Steven Gordon, associate professor and television and radio program director in the Department of Media Arts, Sciences and Studies, said he thinks the best idea would be to have more representation of faculty on the board of trustees. He asked about what other colleges and universities do, in terms of having faculty, staff and students on a board. Syracuse University has two undergraduate representatives on its Board of Trustees, which is composed of 45 voting trustees. The Board of Trustees for the State University of New York (SUNY) system is comprised of 18 members and has one student representative who is the president of the SUNY Student Assembly.
Ellen Staurowsky ’78, professor in the Department of Media Arts, Sciences and Studies and a former alumni trustee on the board of trustees, said she thinks it is unusual for a college to have voting representatives from faculty, staff and the student body. She said a broader question that she has been grappling with is how the campus community holds its own board of trustees accountable.
Pfaff said he thinks there is zero accountability on the board of trustees, which he finds problematic, given the college’s fiscal status and how morale is low on campus.
Some members of the Faculty Council said they would like to see increased representation of people who know more about higher education on the board, to decrease the corporate feeling of the board. Other members of the Faculty Council recommended meeting with Tri Council — Faculty Council, Staff Council and the SGC — while others had ideas for ways the Faculty Council could provide checks and balances on the board of trustees by being able to veto certain decisions.
Pfaff said that while he liked the idea, he is concerned that the Faculty Council does not know what types of decisions the board of trustees are even making.
Courtney Young, assistant professor in the Department of Theatre Arts, said she feels like faculty members are not valued at the college, which impacts the experience of students at the college. She said she thinks there is a lack of conversation happening between groups at the college, and she feels stuck trying to facilitate conversations that are not over email or Zoom.

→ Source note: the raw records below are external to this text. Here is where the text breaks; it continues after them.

(* ===== verification/Bcd2.v ===== *)
(** Two-word packed decimal arithmetic: bcd2.c. A number is a pair of longs, seven
    decimal digits in each, four bits per digit. *)
From S2P Require Import Prelude CString.

Definition DIGITS_PER_LONG : Z := 7.

Definition GET_DIGIT (num low high : Z) : Z :=
  if DIGITS_PER_LONG <=? num then
    Z.shiftr (Z.land high (Z.shiftl 0xF (4 * (num - DIGITS_PER_LONG)))) ((num - DIGITS_PER_LONG) * 4)
  else Z.shiftr (Z.land low (Z.shiftl 0xF (4 * num))) (num * 4).

(** [SET_DIGIT(value, num, low, high)]: the new contents of the two words. *)
Definition SET_DIGIT (value num : Z) (p : Z * Z) : Z * Z :=
  let '(low, high) := p in
  if DIGITS_PER_LONG <=? num then
    (low,
     Z.lor (Z.land high (Z.lxor 0xFFFFFFF (Z.shiftl 0xF (4 * (num - DIGITS_PER_LONG)))))
       (Z.shiftl value (4 * (num - DIGITS_PER_LONG))))
  else
    (Z.lor (Z.land low (Z.lxor 0xFFFFFFF (Z.shiftl 0xF (4 * num)))) (Z.shiftl value (4 * num)),
     high).

(** [int bin_bcd2(long binary, long *low_res, long *high_res)]: the two results. The
    text of a number of more than 14 characters overruns [number]; the loop then runs
    over all of it. *)
Fixpoint bin_bcd2_loop (number : string) (count low high : Z) : Z * Z :=
  match number with
  | EmptyString => (low, high)
  | String c number =>
      let d := char_code c - 48 in
      if count <? DIGITS_PER_LONG
      then bin_bcd2_loop number (count - 1) (Z.lor (Z.shiftl low 4) d) high
      else bin_bcd2_loop number (count - 1) low (Z.lor (Z.shiftl high 4) d)
  end.

Definition bin_bcd2 (binary : Z) : Z * Z := bin_bcd2_loop (fmt_0d 14 binary) 13 0 0.

(** [int bcd2_bin(long *dest, long bcd)]: the value stored, whatever was there before;
    the mask [0xF000000] reaches 0 after seven shifts. *)
Fixpoint bcd2_bin_loop (fuel : nat) (mask count dest bcd : Z) : Z :=
  match fuel with
  | O => dest
  | S fuel =>
      if mask =? 0 then dest
      else bcd2_bin_loop fuel (Z.shiftr mask 4) (count - 1)
             (dest * 10 + Z.shiftr (Z.land bcd mask) (4 * count)) bcd
  end.

Definition bcd2_bin (bcd : Z) : Z := bcd2_bin_loop 8 0xF000000 (DIGITS_PER_LONG - 1) 0 bcd.

(** [int bcd2_add(long *bcd_low, long *bcd_high, long addend)]: the carry returned and
    the two words. [n] is the number of digits left, [digit] the next one. *)
Fixpoint bcd2_add_loop (n : nat) (digit tmp_lo tmp_hi carry : Z) (p : Z * Z) : Z * (Z * Z) :=
  match n with
  | O => (carry, p)
  | S n =>
      let res := GET_DIGIT digit (fst p) (snd p) in
      let res := res + GET_DIGIT digit tmp_lo tmp_hi in
      let res := res + carry in
      let carry := res /c 10 in
      let res := res %c 10 in
      bcd2_add_loop n (digit + 1) tmp_lo tmp_hi carry (SET_DIGIT res digit p)
  end.

Definition bcd2_add (p : Z * Z) (addend : Z) : Z * (Z * Z) :=
  let '(tmp_lo, tmp_hi) := bin_bcd2 addend in bcd2_add_loop 14 0 tmp_lo tmp_hi 0 p.

(** [int bcd2_sub(long *bcd_low, long *bcd_high, long subend)] *)
Fixpoint bcd2_sub_loop (n : nat) (digit tmp_lo tmp_hi carry : Z) (p : Z * Z) : Z * (Z * Z) :=
  match n with
  | O => (carry, p)
  | S n =>
      let res := GET_DIGIT digit (fst p) (snd p) in
      let res := res - GET_DIGIT digit tmp_lo tmp_hi in
      let res := res - carry in
      let '(res, carry) := if res <? 0 then (res + 10, 1) else (res, carry) in
      bcd2_sub_loop n (digit + 1) tmp_lo tmp_hi carry (SET_DIGIT res digit p)
  end.

Definition bcd2_sub (p : Z * Z) (subend : Z) : Z * (Z * Z) :=
  let '(tmp_lo, tmp_hi) := bin_bcd2 subend in bcd2_sub_loop 14 0 tmp_lo tmp_hi 0 p.

(** [int bcd2_mul(long *bcd_low, long *bcd_high, long multiplier)] *)
Fixpoint bcd2_mul_inner (n : nat) (udigit ldigit m1 tmp_lo tmp_hi carry : Z) (p : Z * Z) : Z * (Z * Z) :=
  match n with
  | O => (carry, p)
  | S n =>
      let m2 := GET_DIGIT udigit tmp_lo tmp_hi in
      let res := m1 * m2 in
      let res := res + carry in
      let res :=
        if udigit + ldigit <? 14 then res + GET_DIGIT (udigit + ldigit) (fst p) (snd p) else res in
      let carry := res /c 10 in
      let res := res %c 10 in
      let p := if udigit + ldigit <? 14 then SET_DIGIT res (udigit + ldigit) p else p in
      bcd2_mul_inner n (udigit + 1) ldigit m1 tmp_lo tmp_hi carry p
  end.

Fixpoint bcd2_mul_outer (n : nat) (ldigit m_lo m_hi tmp_lo tmp_hi carry : Z) (p : Z * Z) : Z * (Z * Z) :=
  match n with
  | O => (carry, p)
  | S n =>
      let m1 := GET_DIGIT ldigit m_lo m_hi in
      let '(carry, p) := bcd2_mul_inner 14 0 ldigit m1 tmp_lo tmp_hi 0 p in
      bcd2_mul_outer n (ldigit + 1) m_lo m_hi tmp_lo tmp_hi carry p
  end.

Definition bcd2_mul (p : Z * Z) (multiplier : Z) : Z * (Z * Z) :=
  let '(m_lo, m_hi) := bin_bcd2 multiplier in
  bcd2_mul_outer 14 0 m_lo m_hi (fst p) (snd p) 0 (0, 0).

(** [int bcd2_div(long *bcd_low, long *bcd_high, long divisor)], [divisor <> 0]: the [long]
    carry is returned through an [int]. *)
Fixpoint bcd2_div_loop (n : nat) (digit tmp_lo tmp_hi divisor carry : Z) (p : Z * Z) : Z * (Z * Z) :=
  match n with
  | O => (carry, p)
  | S n =>
      let d1 := GET_DIGIT digit tmp_lo tmp_hi in
      let d1 := d1 + 10 * carry in
      let res := d1 /c divisor in
      let carry := d1 %c divisor in
      bcd2_div_loop n (digit - 1) tmp_lo tmp_hi divisor carry (SET_DIGIT res digit p)
  end.

Definition bcd2_div (p : Z * Z) (divisor : Z) : Z * (Z * Z) :=
  let '(carry, res) := bcd2_div_loop 14 13 (fst p) (snd p) divisor 0 (0, 0) in
  (wrap_s 32 carry, res).

(** [long bcd2_mod(long *bcd_low, long *bcd_high, long modulo)]; [None] when [fuel]
    subtractions are not enough. *)
Fixpoint bcd2_mod (fuel : nat) (p : Z * Z) (modulo : Z) : option Z :=
  match fuel with
  | O => None
  | S fuel =>
      let '(tmp_low, tmp_high) := p in
      if negb (tmp_high =? 0) || (modulo <? tmp_low)
      then bcd2_mod fuel (snd (bcd2_sub p modulo)) modulo
      else Some tmp_low
  end.

(** [long bcd2_cmp(long *low1, long *high1, long comp)] *)
Definition bcd2_cmp (low1 high1 comp : Z) : Z :=
  let temp := bcd2_bin high1 in
  if 214 <? temp then 1
  else let temp := bcd2_bin low1 in temp - comp.

Example bin_bcd2_example : bin_bcd2 1234567890 = (0x4567890, 0x123). Proof. reflexivity. Qed.
Example bcd2_mul_example : snd (bcd2_mul (bin_bcd2 99999) 12345) = bin_bcd2 1234487655.
Proof. reflexivity. Qed.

“I don’t even know who this board is,” Young said. “I can look up their pictures. I don’t have any idea what they want. How do we effectively communicate with them, and how do they effectively communicate with us? And do they care to effectively communicate with us? Are we being naive to think that our veto would count? … We can spend a lot of time finger-pointing and writing emails. We’re not very effective at that right now. So what do we do differently in order to move forward in a positive way?”
Charis Dimaras, professor in the Department of Music Performance, said he thinks there is a lack of information between the board of trustees and the Faculty Council, which leads to both parties coming at issues from different points of view — with Faculty Council having a more academic perspective and the board of trustees having a business perspective.
“The lack of information is potentially creating all this tension, of which many aspects could potentially be alleviated by simply talking to each other,” Dimaras said. “So again, I agree 100% with [Young] of what she’s saying. [We’ve] got to get to the board. Faculty has to. No conduits, no in-betweens, no people that are filtering, nothing. Just us and them.”